Biochemical assessment of the central 5-HT agonist activity of RU 24969 (a piperidinyl indole)

Abstract

The most potent compound of a series of piperidinyl indole derivatives which decrease 5-hydroxyindole acetic acid (5-HIAA) levels in rat brain-stem was chosen for further study on the neurochemistry of serotonin (5-HT) neurons. This derivative (RU 24969: 5-methoxy 3-(1,2,3,6-tetrahydro-4-pyridinyl) 1 H indole, succinate) exerted a dose-dependent reduction in 5-HIAA concentrations in rat forebrain and brain-stem, which was of rapid onset and lasted for at lest 4 h.
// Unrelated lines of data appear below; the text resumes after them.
(** The names on the blacklist. *)
Lemma elem_of_storage_blacklist targets rules options name :
  name ∈ _storage_blacklist targets rules options ↔
  (keep_inputs options = false ∧ other_output targets rules FetchType name)
  ∨ (keep_intermediate options = false ∧ used rules name
     ∧ ¬ other_output targets rules FetchType name)
  ∨ (include_aliases options = false ∧ other_output targets rules RenameType name).
Proof.
  unfold _storage_blacklist.
  assert (Hinputs : ∀ n, n ∈ (list_to_set (_out_names targets rules FetchType)
                                : gset string)
                         ↔ other_output targets rules FetchType n).
  { intros n. by rewrite elem_of_list_to_set, elem_of_out_names. }
  set (inputs := list_to_set (_out_names targets rules FetchType) : gset string)
    in *.
  assert (H1 : ∀ n, n ∈ (if negb (keep_inputs options)
                         then add_all ∅ (elements inputs) else ∅)
                    ↔ keep_inputs options = false
                      ∧ other_output targets rules FetchType n).
  { intros n. destruct (keep_inputs options); simpl.
    - rewrite elem_of_empty. split; [done|]. by intros [? _].
    - rewrite elem_of_add_all, elem_of_empty, elem_of_elements, Hinputs. tauto. }
  set (b1 := if negb (keep_inputs options)
             then add_all ∅ (elements inputs) else ∅) in *.
  assert (H2 : ∀ n, n ∈ (if negb (keep_intermediate options)
                         then foldl (add_intermediate inputs) b1 rules else b1)
                    ↔ n ∈ b1
                      ∨ (keep_intermediate options = false ∧ used rules n
                         ∧ ¬ other_output targets rules FetchType n)).
  { intros n. destruct (keep_intermediate options); simpl.
    - split; [by left|]. by intros [?|[? _]].
    - rewrite elem_of_fold_intermediate, Hinputs. tauto. }
  set (b2 := if negb (keep_intermediate options)
             then foldl (add_intermediate inputs) b1 rules else b1) in *.
  destruct (include_aliases options); simpl.
  - rewrite H2, H1. split; [tauto|]. intros [?|[?|[? _]]]; [tauto|tauto|done].
  - rewrite elem_of_add_all, H2, H1, elem_of_out_names. tauto.
Qed.

End Blacklist.

(** The rule sequence for ["b"] from ["a"] from the input ["x"]. *)
Definition ex_rules : list (_Rule string) :=
  [_FetchRule ["x"]; _ComputeRule ["a"] "f" ["x"]; _RenameRule ["b"] "a"].

Definition ex_keep_all : _Options := mkOptions true true true true.

Definition ex_drop_intermediate : _Options := mkOptions true true false true.

(** X19. The storage blacklist holds: the inputs (outputs of fetch rules)
    that are not targets, unless inputs are kept; every name that a rule
    depends on, except the inputs that are not targets, unless intermediate
    results are kept; and the outputs of rename rules that are not targets,
    unless aliases are included. Hence no target is on the blacklist while
    intermediate results are kept, and a target that a rule depends on is on
    it when they are not. *)
Theorem storage_blacklist_members {Func} (targets : list string)
    (rules : list (_Rule Func)) (options : _Options) :
  (∀ name, name ∈ _storage_blacklist targets rules options ↔
     (keep_inputs options = false ∧ other_output targets rules FetchType name)
     ∨ (keep_intermediate options = false ∧ used rules name
        ∧ ¬ other_output targets rules FetchType name)
     ∨ (include_aliases options = false
        ∧ other_output targets rules RenameType name))
  ∧ (keep_intermediate options = true →
     ∀ t, t ∈ targets → t ∉ _storage_blacklist targets rules options)
  ∧ (keep_intermediate options = false →
     ∀ t, t ∈ targets → used rules t →
       t ∈ _storage_blacklist targets rules options).
Proof.
  split; [apply elem_of_storage_blacklist|]. split.
  - intros Hkeep t Ht. rewrite elem_of_storage_blacklist.
    intros [[_ [Hnot _]]|[[Hk _]|[_ [Hnot _]]]]; [done|congruence|done].
  - intros Hkeep t Ht Hused. apply elem_of_storage_blacklist. right. left.
    split_and!; [done..|]. by intros [Hnot _].
Qed.

Lemma storage_blacklist_members_witness :
  _storage_blacklist ["b"] ex_rules ex_keep_all = ∅
  ∧ "a" ∈ _storage_blacklist ["a"; "b"] ex_rules ex_drop_intermediate
  ∧ "b" ∉ _storage_blacklist ["a"; "b"] ex_rules ex_keep_all.
Proof.
  split; [vm_compute; reflexivity|]. split.
  - apply (proj2 (proj2 (storage_blacklist_members ["a"; "b"] ex_rules
                           ex_drop_intermediate))); [reflexivity|by left|].
    exists (_RenameRule ["b"] "a"). split.
    + apply elem_of_cons. right. apply elem_of_cons. right. by left.
    + by left.
  - apply (proj1 (proj2 (storage_blacklist_members ["a"; "b"] ex_rules ex_keep_all)));
      [reflexivity|]. apply elem_of_cons. right. by left.
Defined.

End Storage.

(* ===================================================================== *)
(** * Part XII: the recursive transform of [coords.py]
      ([CoordTransform], [_consume_coord], [_produce_coord], [_store_coord]) *)
(* ===================================================================== *)

Module CoordTransform.

Import WriteBack.
Import WriteBackFacts.

(** The exceptions of the recursive transform. [KeyError] is raised by
    [self._graph[name]], [NotFoundError] by [self.obj.bins.meta[name]],
    [DataArrayError] by [.meta] when a coordinate shadows an attribute,
    [CycleDetected] is the [ValueError] of [_get_coord] and
    [VariableArguments] the one of [_argnames]; the errors of the stores and
    of the evaluation of a function are passed on. *)
Inductive Exn :=
  | KeyError (name : string)
  | NotFoundError (name : string)
  | DataArrayError
  | CycleDetected
  | VariableArguments
  | StoreError (e : WriteBack.Exn)
  | EvalError (e : Evaluate.Exn).

Abbreviation res := (result Exn).

Section Transform.

Context {Func Var Indices : Type}.

Variable getfullargspec : Func → RuleGraph.ArgSpec.
Variable is_binned : Var → bool.
Variable call : Func → gmap string (option Var) → Evaluate.res (Evaluate.Output Var).
Variable dense_error : Var → option WriteBack.Exn.
Variable bins_error : Indices → Var → option WriteBack.Exn.
Variable copy_indices : Indices → Indices.

(** [_OptionalCoordTuple]: the dense and the event value of a coordinate. *)
Abbreviation Looked := (option Var * option Var)%type.

(** ** Moves between coordinates and attributes *)

Definition set_dense_store (dest : Destination) (m : gmap string Var)
    (da : DataArray Var Indices) : DataArray Var Indices :=
  match dest with
  | coord => mkDA m (attrs da) (bins da) (copies da)
  | attr => mkDA (coords da) m (bins da) (copies da)
  end.

Definition set_event_store (dest : Destination) (m : gmap string Var)
    (p : Payload Var Indices) : Payload Var Indices :=
  match dest with
  | coord => mkPayload (indices p) m (battrs p)
  | attr => mkPayload (indices p) (bcoords p) m
  end.

(** [_move_between_member_dicts] on a data array *)
Definition _move_between_member_dicts (obj : DataArray Var Indices) (name : string)
    (src_name dst_name : Destination) : DataArray Var Indices * option Var :=
  let obj :=
    match dense_store src_name obj !! name with
    | Some v =>
        let obj := set_dense_store src_name (delete name (dense_store src_name obj)) obj in
        set_dense_store dst_name (<[name := v]> (dense_store dst_name obj)) obj
    | None => obj
    end in
  (obj, dense_store dst_name obj !! name).

(** [_move_between_member_dicts] on the bins of a data array *)
Definition move_between_bins_dicts (p : Payload Var Indices) (name : string)
    (src_name dst_name : Destination) : Payload Var Indices * option Var :=
  let p :=
    match event_store src_name p !! name with
    | Some v =>
        let p := set_event_store src_name (delete name (event_store src_name p)) p in
        set_event_store dst_name (<[name := v]> (event_store dst_name p)) p
    | None => p
    end in
  (p, event_store dst_name p !! name).

(** [_move_between_coord_and_attr] *)
Definition _move_between_coord_and_attr (obj : DataArray Var Indices) (name : string)
    (src_name dst_name : Destination) : DataArray Var Indices * Looked :=
  let '(obj, dense) := _move_between_member_dicts obj name src_name dst_name in
  match bins obj with
  | Some p =>
      let '(p, event) := move_between_bins_dicts p name src_name dst_name in
      (mkDA (coords obj) (attrs obj) (Some p) (copies obj), (dense, event))
  | None => (obj, (dense, None))
  end.

(** [_consume_coord] *)
Definition _consume_coord (obj : DataArray Var Indices) (name : string) :=
  _move_between_coord_and_attr obj name coord attr.

(** [_produce_coord] *)
Definition _produce_coord (obj : DataArray Var Indices) (name : string) :=
  _move_between_coord_and_attr obj name attr coord.

(** [_store_coord] of [coords.py], with a pair of values *)
Definition _store_coord (obj : DataArray Var Indices) (name : string)
    (c : Looked) : WriteBack.res (DataArray Var Indices) :=
  obj ← match c.1 with
         | Some dense_coord => store_dense dense_error name coord obj dense_coord
         | None => ok obj
         end;
  let obj :=
    if bool_decide (name ∈ dom (attrs obj))
    then mkDA (coords obj) (delete name (attrs obj)) (bins obj) (copies obj)
    else obj in
  match c.2 with
  | Some event_coord => _store_event_coord bins_error copy_indices obj name event_coord
  | None => ok obj
  end.

(** ** The transform *)

(** The state of a [CoordTransform]; [calls] lists the calls of user
    functions. The graph and the outputs do not change. *)
Record Transform := mkTransform {
  obj : DataArray Var Indices;
  _rename : gmap (list string) (list string);
  _memo : list string;
  _aliases : list string;
  _consumed : list string;
  calls : list (Func * gmap string (option Var));
}.

(** [self._graph] is used as a mapping from a name to its producer:
    [self._graph[name]] is a string, for a rename, or a function. *)
Variable _graph : gmap string (RuleGraph.Producer Func).
Variable _outputs : list string.

Definition set_obj (t : Transform) (o : DataArray Var Indices) : Transform :=
  mkTransform o (_rename t) (_memo t) (_aliases t) (_consumed t) (calls t).

(** [self._memo.append(name)] *)
Definition add_memo (t : Transform) (name : string) : Transform :=
  mkTransform (obj t) (_rename t) (_memo t ++ [name]) (_aliases t) (_consumed t)
    (calls t).

(** [self._aliases.append(name)] *)
Definition add_alias (t : Transform) (name : string) : Transform :=
  mkTransform (obj t) (_rename t) (_memo t) (_aliases t ++ [name]) (_consumed t)
    (calls t).

(** [self._consumed.append(name)] *)
Definition add_consumed (t : Transform) (name : string) : Transform :=
  mkTransform (obj t) (_rename t) (_memo t) (_aliases t) (_consumed t ++ [name])
    (calls t).

Definition set_calls (t : Transform) (cs : list (Func * gmap string (option Var)))
    : Transform :=
  mkTransform (obj t) (_rename t) (_memo t) (_aliases t) (_consumed t) cs.

(** [self._rename.setdefault(dim, []).extend(names)] *)
Definition extend_rename (t : Transform) (dim names : list string) : Transform :=
  mkTransform (obj t) (<[dim := default [] (_rename t !! dim) ++ names]> (_rename t))
    (_memo t) (_aliases t) (_consumed t) (calls t).

(** [self.obj.meta]: the coordinates and the attributes in one dict.
    Modelled from the spec: the library builds the dict from the two and
    raises [DataArrayError] when a name is both a coordinate and an
    attribute. *)
Definition meta (da : DataArray Var Indices) : res (gmap string Var) :=
  if decide (dom (coords da) ∩ dom (attrs da) = (∅ : gset string))
  then ok (coords da ∪ attrs da)
  else raise DataArrayError.

(** [self.obj.bins.meta], in the same way. *)
Definition bins_meta (p : Payload Var Indices) : res (gmap string Var) :=
  if decide (dom (bcoords p) ∩ dom (battrs p) = (∅ : gset string))
  then ok (bcoords p ∪ battrs p)
  else raise DataArrayError.

(** [_exists] *)
Definition _exists (t : Transform) (name : string) : res bool :=
  in_events ← match bins (obj t) with
               | Some p =>
                   m ← bins_meta p;
                   ok (bool_decide (is_Some (m !! name)))
               | None => ok false
               end;
  m ← meta (obj t);
  ok (bool_decide (is_Some (m !! name)) || in_events).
The decrease in 5-HIAA was apparently due to a decrease in 5-HT turnover since RU 24969 significantly diminished 5-HTP accumulation after RO 4-4602 administration, and 5-HIAA accumulation after probenecid treatment. Basal or 5-HT-stimulated adenylate cyclase activities in colliculi from new-born rats were unaffected by RU 24969. This compound increased serum prolactin and corticosterone levels in a dose-related manner. Together with previous behavioral observations and the potent displacement of [3H]-5-HT binding obtained with this series, the present data indicate that these new piperdinyl indole derivatives are likely potent 5-HT receptor agonists in rat brain.